[Mono-dev] Fwd: [eglib] Warning: assertion function returning

Alex J Lennon ajlennon at dynamicdevices.co.uk
Thu Oct 30 18:10:01 UTC 2014


On 30/10/2014 18:57, Rodrigo Kumpera wrote:
> Forgot to CC dev
>
> ---------- Forwarded message ----------
> From: *Rodrigo Kumpera* <kumpera at gmail.com <mailto:kumpera at gmail.com>>
> Date: Thu, Oct 30, 2014 at 1:57 PM
> Subject: Re: [Mono-dev] [eglib] Warning: assertion function returning
> To: Alex J Lennon <ajlennon at dynamicdevices.co.uk
> <mailto:ajlennon at dynamicdevices.co.uk>>
>
>
>
>
> On Thu, Oct 30, 2014 at 12:34 PM, Alex J Lennon
> <ajlennon at dynamicdevices.co.uk <mailto:ajlennon at dynamicdevices.co.uk>>
> wrote:
>
>     Hi Rodrigo,
>
>     On 30/10/2014 17:28, Rodrigo Kumpera wrote:
>>     Since the noreturn behavior is not verifiable by the compiler
>>     (it's part of the API contract) we can a hack to silence the warning.
>>
>
>     If that's what's wanted that's fine by me of course. Easily done.
>
>     But I don't understand: Surely the fact the compiler is
>     complaining shows that it does know that the function is
>     returning, when it has been told via the attributing that the
>     function should not?
>
>     As a test, if I add a while(1); at the bottom of the function then
>     the complaint goes away as the compiler knows that the return is
>     unreachable.
>
>     I am guessing I am misunderstanding your point?
>
>     More importantly, should the assertion handler return or not... ?
>
>
> The problem is that the abort happens through the logging callback and
> that can't be verified by the compiler.
>
> Any well behaved implementation must make sure it does not return. I
> think adding a while (1); at the end is a good enough solution.
> We want the noreturn semantics there.
>

OK thanks. I agree I tend to think an assertion handler shouldn't
continue execution (if things have blown up to that extent then it's
perhaps better not to try to soldier on...)

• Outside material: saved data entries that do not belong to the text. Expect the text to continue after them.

(* ===== verification/MountLife.v ===== *)
(** * The memory of the mount of the driver

    [nvc_driver_mount] of [src/src/nvc_mount.c] with its arrays and strings: it is
    [Mount.nvc_driver_mount], gives the container and the information back as they
    were, and loses nothing but the expressions [macth_target_library] compiles and
    never frees. *)
From iris.proofmode Require Import proofmode.
From S2P Require Import Prelude CString Regex Effects Errors Options Utils Types Paths Files Cgroup Info Container Heap Lifetime.
From S2P Require Import DeviceLife DriverLife ContainerLife Mount MountSafety.

Section Mounting.
Context `{!Allocator block}.

(** ** Arrays *)

(** The string [arr[i]], which is not [NULL]. *)
Definition path_at (arr : ptr) (i : nat) : H string :=
  let! q := load_slot arr i in
  let! s := text q in
  match s with Some s => hret s | None => bad_pointer end.

Definition array_size (arr : ptr) : H nat :=
  let! l := load_ptrs arr in
  if decide (Null ∈ l) then hret (Utils.array_size (non_null <$> l)) else bad_pointer.

(** [array_append(arr + at_, src, n)]; the result is an index of [arr]. *)
Definition array_append (arr : ptr) (at_ : nat) (src : ptr) (n : nat) : H nat :=
  let! l := load_ptrs src in
  let! d := load_ptrs arr in
  if (length l <? n)%nat || (length d <? at_ + n)%nat then bad_pointer
  else do! store arr (Ptrs (take at_ d ++ take n l ++ drop (at_ + n) d)) in hret (at_ + n)%nat.

Definition array_copy (src : ptr) (n : nat) : H (option ptr) :=
  let!? arr := array_new n else hret None in
  do! array_append arr 0 src n in
  hret (Some arr).

(** ** Mounts *)

(** [for (i = 0; i < n; ++i) unmount(mnt[i]);] *)
Definition unmount_slots (mnt : ptr) (n : nat) : H unit :=
  hiter (fun i => let! q := load_slot mnt i in let! s := text q in hlift (unmount s)) (seq 0 n).

(** One turn of the loop of [mount_files]; [k] is [ptr - mnt]. *)
Definition mount_file (cnt : nvc_container) (src dst path : string) (mnt : ptr) (k : nat) : H (option nat) :=
  let file := basename path in
  if negb (match_binary_flags file (flags cnt)) && negb (match_library_flags file (flags cnt)) then hret (Some k)
  else
    let!? src := hlift (path_append src path) else hret None in
    let!? dst := hlift (path_append dst file) else hret None in
    let!? mode := hlift (file_mode src) else hret None in
    let!? _ := hlift (file_create dst None (cuid cnt) (cgid cnt) mode) else hret None in
    let!? _ := hlift (xmount (Some src) dst None MS_BIND None) else hret None in
    let!? _ := hlift (xmount None dst None (MS_BIND .| MS_REMOUNT .| (MS_RDONLY .| MS_NODEV .| MS_NOSUID)) None)
      else hret None in
    let! m := new_string (xstrdup dst) in
    do! store_slot mnt k (default Null m) in
    hret (match m with Some _ => Some (S k) | None => None end).

Definition mount_files (root : string) (cnt : nvc_container) (dir : option string) (paths : ptr) (size : nat) : H ptr :=
  let!? src := hlift (path_new root) else hret Null in
  let! dir := hlift (path_arg dir) in
  let!? dst := hlift (path_resolve_full (rootfs_of cnt) dir) else hret Null in
  let!? _ := hlift (file_create dst None (cuid cnt) (cgid cnt) (MODE_DIR m755)) else hret Null in
  let!? mnt := array_new (size + 1) else hret Null in
  let! r := hfold (fun k i => let! path := path_at paths i in mount_file cnt src dst path mnt k) 0%nat (seq 0 size) in
  match r with
  | Some _ => hret mnt
  | None =>
      do! unmount_slots mnt size in
      do! array_free (CArray mnt size) in
      hret Null
  end.

(** [dirname] may cut [tmp], which nobody reads afterwards. *)
Definition symlink_library (src target linkname : string) (uid gid : Z) : H (option unit) :=
  let!? tmp := new_string (xstrdup src) else hret None in
  let! s := text tmp in
  let! rv := hlift (let? path := path_join (dirname (default EmptyString s)) linkname else ret None in
                    file_create path (Some target) uid gid (MODE_LNK m777)) in
  do! free tmp in
  hret rv.

(** What [regcomp] allocates stays: [regfree] is never called. *)
Definition macth_target_library (lib : string) (pattern : regex) : H bool :=
  let! ok := hlift (call EAlloc) in
  if ok : bool then do! malloc Compiled in hret (regex_match pattern lib) else hret false.

Definition symlink_libraries (cnt : nvc_container) (mnt : ptr) (k : nat) : H (option unit) :=
  hfold (fun _ i =>
    let! path := path_at mnt i in
    match library_links (basename path) with
    | None => hret (Some tt)
    | Some (name, links) =>
        let! ok := macth_target_library (basename path) (versioned name) in
        if ok : bool then
          hfold (fun _ '(target, link) => symlink_library path target link (cuid cnt) (cgid cnt)) tt links
        else hret (Some tt)
    end) tt (seq 0 k).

I am sort of wondering what that means in real world production systems
though. e.g. Something unexpected happens, Mono outputs an assertion and
hangs with the CPU full on?

That would be less than ideal for the type of use cases I have, with an
black box embedded system possibly running on batteries.

Most simplistic system watchdog / error condition handling probably just
checks for the existence of the process, restarting the process or the
hardware on error, so Mono getting locked into a while(1); look wouldn't
be caught I imagine?

Wouldn't it be better for the process to log an error and exit in some
manner when the assertion handler is called?